== TO DO ==
Output every line of the entries from the line containing "apply (ops_keep (drop_live" through the last, exactly, with no other content.

============================================================

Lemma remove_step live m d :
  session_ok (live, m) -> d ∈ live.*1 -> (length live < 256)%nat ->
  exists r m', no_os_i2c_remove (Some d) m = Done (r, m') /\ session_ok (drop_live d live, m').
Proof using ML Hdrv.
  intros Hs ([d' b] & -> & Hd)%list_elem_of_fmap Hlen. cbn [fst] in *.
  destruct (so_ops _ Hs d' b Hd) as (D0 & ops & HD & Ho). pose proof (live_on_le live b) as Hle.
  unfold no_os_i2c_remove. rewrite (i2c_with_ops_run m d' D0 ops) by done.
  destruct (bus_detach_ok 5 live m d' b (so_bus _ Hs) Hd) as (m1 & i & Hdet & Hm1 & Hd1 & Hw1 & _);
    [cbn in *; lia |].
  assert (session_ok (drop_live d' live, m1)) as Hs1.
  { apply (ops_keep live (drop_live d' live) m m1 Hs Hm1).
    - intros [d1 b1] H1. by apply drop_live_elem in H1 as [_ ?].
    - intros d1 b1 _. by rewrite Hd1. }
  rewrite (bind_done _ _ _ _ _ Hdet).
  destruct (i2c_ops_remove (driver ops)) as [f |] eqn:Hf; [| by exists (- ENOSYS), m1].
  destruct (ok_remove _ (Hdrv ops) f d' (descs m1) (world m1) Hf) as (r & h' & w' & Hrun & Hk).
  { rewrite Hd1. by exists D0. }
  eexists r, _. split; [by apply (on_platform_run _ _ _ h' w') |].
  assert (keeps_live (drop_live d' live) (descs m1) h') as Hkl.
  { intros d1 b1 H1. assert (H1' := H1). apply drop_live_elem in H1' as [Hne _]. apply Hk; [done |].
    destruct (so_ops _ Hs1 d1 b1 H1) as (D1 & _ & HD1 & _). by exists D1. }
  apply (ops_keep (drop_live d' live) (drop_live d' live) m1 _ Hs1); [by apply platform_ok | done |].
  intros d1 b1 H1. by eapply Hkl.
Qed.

============================================================

== FINAL ANSWER ==
  apply (ops_keep (drop_live d' live) (drop_live d' live) m1 _ Hs1); [by apply platform_ok | done |].
  intros d1 b1 H1. by eapply Hkl.
Qed.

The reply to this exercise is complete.